Throughout the middle ages and the renaissance, artists turned to ancient Greece and Rome for inspiration and the art of still life painting was taken to new heights. Who amongst us did not grow up in a house with something like this hanging somewhere in the house?

 

Raphaelle Peale (1774-1825) Still Life with Cake

Raphaelle Peale (1774-1825) Still Life with Cake

 

Jump ahead to the nineteen sixties and we have pop artists like Andy Warhol making the commonplace extraordinary, and vice versa.
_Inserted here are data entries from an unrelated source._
(** * Sentiment review service: classifier, store and request handlers

    A shallow embedding of [app.py]: the lexical sentiment classifier
    [sentiment_comment], the [reviews] table declared by [SQL_INIT_DB], and
    the two Flask routes [add_review] (POST /reviews) and [get_reviews]
    (GET /reviews), followed by the properties established about them. *)

From Stdlib Require Import String Ascii.
From Stdlib Require Import ZArith NArith Bool List Lia.
From Stdlib Require Import Sorted Permutation.
Import ListNotations.

Set Warnings "-register-all".

Local Open Scope Z_scope.

(** ** Python strings

    A Python [str] is a sequence of Unicode code points; a code point is an
    [N].  String literals of the source are written as UTF-8 literals and
    decoded once, so that [u "не"] is the two code points U+043D U+0435. *)

Definition char := N.
Definition str := list char.

Fixpoint utf8_decode (bs : list N) : str :=
  match bs with
  | [] => []
  | b0 :: r0 =>
    if (b0 <? 128)%N then b0 :: utf8_decode r0
    else match r0 with
    | [] => [b0]
    | b1 :: r1 =>
      if (b0 <? 224)%N then
        ((b0 mod 32) * 64 + b1 mod 64)%N :: utf8_decode r1
      else match r1 with
      | [] => [b0; b1]
      | b2 :: r2 =>
        if (b0 <? 240)%N then
          ((b0 mod 16) * 4096 + (b1 mod 64) * 64 + b2 mod 64)%N
            :: utf8_decode r2
        else match r2 with
        | [] => [b0; b1; b2]
        | b3 :: r3 =>
          ((b0 mod 8) * 262144 + (b1 mod 64) * 4096
             + (b2 mod 64) * 64 + b3 mod 64)%N :: utf8_decode r3
        end
      end
    end
  end.

Definition u (s : string) : str :=
  utf8_decode (map N_of_ascii (list_ascii_of_string s)).

(** [a == b] on strings. *)
Fixpoint str_eqb (a b : str) : bool :=
  match a, b with
  | [], [] => true
  | x :: a', y :: b' => (x =? y)%N && str_eqb a' b'
  | _, _ => false
  end.

(** [word.startswith(prefix)]. *)
Fixpoint startswith (word prefix : str) {struct prefix} : bool :=
  match prefix with
  | [] => true
  | p :: prefix' =>
    match word with
    | [] => false
    | w :: word' => (w =? p)%N && startswith word' prefix'
    end
  end.

(** [str.isspace] on one code point: the white space of [str.split()] and
    [str.strip()] called without an argument. *)
Definition isspace (c : char) : bool :=
  ((9 <=? c) && (c <=? 13) || (28 <=? c) && (c <=? 32)
   || (c =? 133) || (c =? 160) || (c =? 5760)
   || (8192 <=? c) && (c <=? 8202)
   || (c =? 8232) || (c =? 8233) || (c =? 8239) || (c =? 8287)
   || (c =? 12288))%N.

(** [s.split()]: the maximal runs of non-space characters, in order.  [cur]
    holds the run being read, last character first. *)
Definition flush (cur : str) (k : list str) : list str :=
  match cur with
  | [] => k
  | _ :: _ => rev cur :: k
  end.

Fixpoint split_from (cur : str) (s : str) : list str :=
  match s with
  | [] => flush cur []
  | c :: s' =>
    if isspace c then flush cur (split_from [] s')
    else split_from (c :: cur) s'
  end.

Definition split (s : str) : list str := split_from [] s.

(** [s.strip()]. *)
Fixpoint lstrip (s : str) : str :=
  match s with
  | [] => []
  | c :: s' => if isspace c then lstrip s' else s
  end.

Definition rstrip (s : str) : str := rev (lstrip (rev s)).

Definition strip (s : str) : str := rstrip (lstrip s).

(** [needle in haystack] on strings. *)
Fixpoint str_contains (haystack needle : str) : bool :=
  startswith haystack needle
  || match haystack with
     | [] => false
     | _ :: h' => str_contains h' needle
     end.

(** [str.lower] is the interpreter's Unicode lower-casing; the development
    takes it as a parameter [lower].  [lower_basic] is its restriction to
    the Latin and Cyrillic capitals A-Z, U+0400-U+040F and U+0410-U+042F,
    which it maps as [str.lower] does, leaving every other code point in
    place; it instantiates [lower] on concrete inputs. *)
Definition lower_char (c : char) : char :=
  (if (65 <=? c) && (c <=? 90) then c + 32
   else if (1040 <=? c) && (c <=? 1071) then c + 32
   else if (1024 <=? c) && (c <=? 1039) then c + 80
   else c)%N.

Definition lower_basic (s : str) : str := map lower_char s.

(** ** Exceptions

    What the modelled code can raise, and the result of a computation that
    may raise. *)

Inductive exn : Type :=
  | IndexError
  | KeyError
  | TypeError
  | AttributeError
  | BadRequest           (* [request.json] on a body that is not JSON *)
  | MissingText          (* Exception('В запросе отсутствует атрибут text') *)
  | InvalidSentiment     (* Exception('Атрибут sentiment имеет недопустимое значение') *)
  | IntegrityError       (* sqlite3: a CHECK or NOT NULL constraint failed *)
  | OperationalError     (* sqlite3: no row id left, database full *)
  | UnicodeEncodeError.  (* sqlite3: a bound string UTF-8 cannot encode *)

Inductive result (A : Type) : Type :=
  | Ok (a : A)
  | Raise (e : exn).
Arguments Ok {A} a.
Arguments Raise {A} e.

Definition bind {A B} (m : result A) (k : A -> result B) : result B :=
  match m with
  | Ok a => k a
  | Raise e => Raise e
  end.

Notation "x <- m ;; k" := (bind m (fun x => k))
  (at level 61, m at next level, right associativity).
Notation "' pat <- m ;; k" := (bind m (fun x => match x with pat => k end))
  (at level 61, pat pattern, m at next level, right associativity).

(** [l[i]] on a Python list: a negative index counts from the end, and an
    index out of range raises. *)
Definition getitem {A} (l : list A) (i : Z) : result A :=
  let n := Z.of_nat (length l) in
  let j := if i <? 0 then i + n else i in
  if (j <? 0) || (n <=? j) then Raise IndexError
  else match nth_error l (Z.to_nat j) with
       | Some x => Ok x
       | None => Raise IndexError
       end.

(** ** The classifier *)

Definition positive_words : list str := Eval vm_compute in
  map u ["хорош"; "люблю"; "любим"; "отличн"; "обожа"; "прекрасн";
         "замечательн"; "классн"; "кайф"; "приятн"]%string.

Definition negative_words : list str := Eval vm_compute in
  map u ["плох"; "ужас"; "ненавиж"; "отвра"; "отстой"]%string.

Definition ne : str := Eval vm_compute in u "не".

Definition positive : str := Eval vm_compute in u "positive".
Definition negative : str := Eval vm_compute in u "negative".
Definition neutral : str := Eval vm_compute in u "neutral".

(** [any(word.startswith(w) for w in stems)]. *)
Definition any_startswith (word : str) (stems : list str) : bool :=
  existsb (startswith word) stems.

(** The test of both branches of the loop:
    [word[:2] == 'не' or (i > 0 and words[i - 1] == 'не')]. *)
Definition negation_test (words : list str) (i : Z) (word : str)
  : result bool :=
  if str_eqb (firstn 2 word) ne then Ok true
  else if i >? 0 then
    prev <- getitem words (i - 1) ;; Ok (str_eqb prev ne)
  else Ok false.

(** The body of [for i, word in enumerate(words)] on the two counters. *)
Definition loop_body (words : list str) (i : Z) (word : str)
  (counts : Z * Z) : result (Z * Z) :=
  let '(positive_count, negative_count) := counts in
  if any_startswith word positive_words then
    neg <- negation_test words i word ;;
    if neg then Ok (positive_count, negative_count + 1)
    else Ok (positive_count + 1, negative_count)
  else if any_startswith word negative_words then
    neg <- negation_test words i word ;;
    if neg then Ok (positive_count + 1, negative_count)
    else Ok (positive_count, negative_count + 1)
  else Ok counts.

(** The loop over [enumerate(rest)] started at index [i]. *)
Fixpoint for_enumerate (words : list str) (i : Z) (rest : list str)
  (counts : Z * Z) : result (Z * Z) :=
  match rest with
  | [] => Ok counts
  | word :: rest' =>
    counts' <- loop_body words i word counts ;;
    for_enumerate words (i + 1) rest' counts'
  end.

(** The counters after the whole loop, and after its first [k] rounds. *)
Definition count_words (words : list str) : result (Z * Z) :=
  for_enumerate words 0 words (0, 0).

Definition counts_after (words : list str) (k : nat) : result (Z * Z) :=
  for_enumerate words 0 (firstn k words) (0, 0).

(** The final comparison of the counters. *)
Definition label_of (counts : Z * Z) : str :=
  let '(positive_count, negative_count) := counts in
  if positive_count >? negative_count then positive
  else if negative_count >? positive_count then negative
  else neutral.

Section Classifier.

Variable lower : str -> str.

(** [words = review.lower().split()]. *)
Definition tokens (review : str) : list str := split (lower review).

Definition sentiment_comment (review : str) : result str :=
  let words := tokens review in
  counts <- count_words words ;;
  Ok (label_of counts).

End Classifier.

(** ** The store

    The table [reviews] of [SQL_INIT_DB]:
    [id INTEGER PRIMARY KEY AUTOINCREMENT], three [TEXT NOT NULL] columns and
    [CHECK (sentiment in ('positive', 'negative', 'neutral'))]. *)

Record Review : Type := {
  id : Z;
  sentiment : str;
  text : str;
  created_at : str
}.

(** The rows of the table, and [seq], the largest row id the table has ever
    held, which AUTOINCREMENT keeps in [sqlite_sequence]. *)
Record table : Type := {
  rows : list Review;
  seq : Z
}.

(** The data base after [init_db] on a new file. *)
Definition empty_table : table := {| rows := []; seq := 0 |}.

(** The largest row id of a 64-bit signed [INTEGER PRIMARY KEY]. *)
Definition MAX_ROWID : Z := 9223372036854775807.

Definition ids (t : table) : list Z := map id (rows t).

Definition max_id (t : table) : Z := fold_right Z.max 0 (ids t).

(** The CHECK constraint of the table. *)
Definition sentiment_check (s : str) : bool :=
  existsb (str_eqb s) [positive; negative; neutral].

(** [INSERT INTO reviews (text, sentiment, created_at) VALUES (...)] and its
    [lastrowid].  A bound value is a string or [None], which SQL reads as
    NULL.  The row id comes first: AUTOINCREMENT takes the id one above the
    largest id that ever was in the table, and the statement fails once
    [MAX_ROWID] has been used; the NOT NULL and CHECK constraints are
    tested on the row after that. *)
Definition sql_insert (t : table) (text_v sentiment_v created_at_v : option str)
  : result (Z * table) :=
  let last := Z.max (seq t) (max_id t) in
  if last >=? MAX_ROWID then Raise OperationalError
  else
    let rowid := last + 1 in
    match text_v, sentiment_v, created_at_v with
    | Some tx, Some se, Some cr =>
      if negb (sentiment_check se) then Raise IntegrityError
      else
        let row := {| id := rowid; sentiment := se; text := tx;
                      created_at := cr |} in
        Ok (rowid, {| rows := rows t ++ [row]; seq := rowid |})
    | _, _, _ => Raise IntegrityError
    end.

(** [ORDER BY id]: insertion into a list ordered by id. *)
Fixpoint insert_by_id (r : Review) (l : list Review) : list Review :=
  match l with
  | [] => [r]
  | x :: l' => if id r <=? id x then r :: l else x :: insert_by_id r l'
  end.

Definition order_by_id (l : list Review) : list Review :=
  fold_right insert_by_id [] l.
Still, that soup can is to twentieth century America what the fish frescoes were to the ancient Romans.

 

Campbell's Soup 1 Andy Warhol, 1968

Campbell’s Soup 1 Andy Warhol, 1968

 

Ashley Smallwood hails from Newfoundland but has lived in Toronto since 2006. Her snack paintings, originally begun as Christmas gifts for friends and family combine the sensibilities of still life, pop-art, familiarity and whimsy. Bright, colourful and fun, they also make a subtle statement regarding the ubiquitous fast-food consciousness that permeates our daily life. The vivid paintings are totally fresh and original, yet awaken a nostalgia of sorts for both boomers and millennials. Hawkins Cheezies! They’re from Belleville! Popeye cigarette candies! They don’t even make them anymore! (That would just be wrong!) Carnation milk! My grandma always had a can of this on the table for tea!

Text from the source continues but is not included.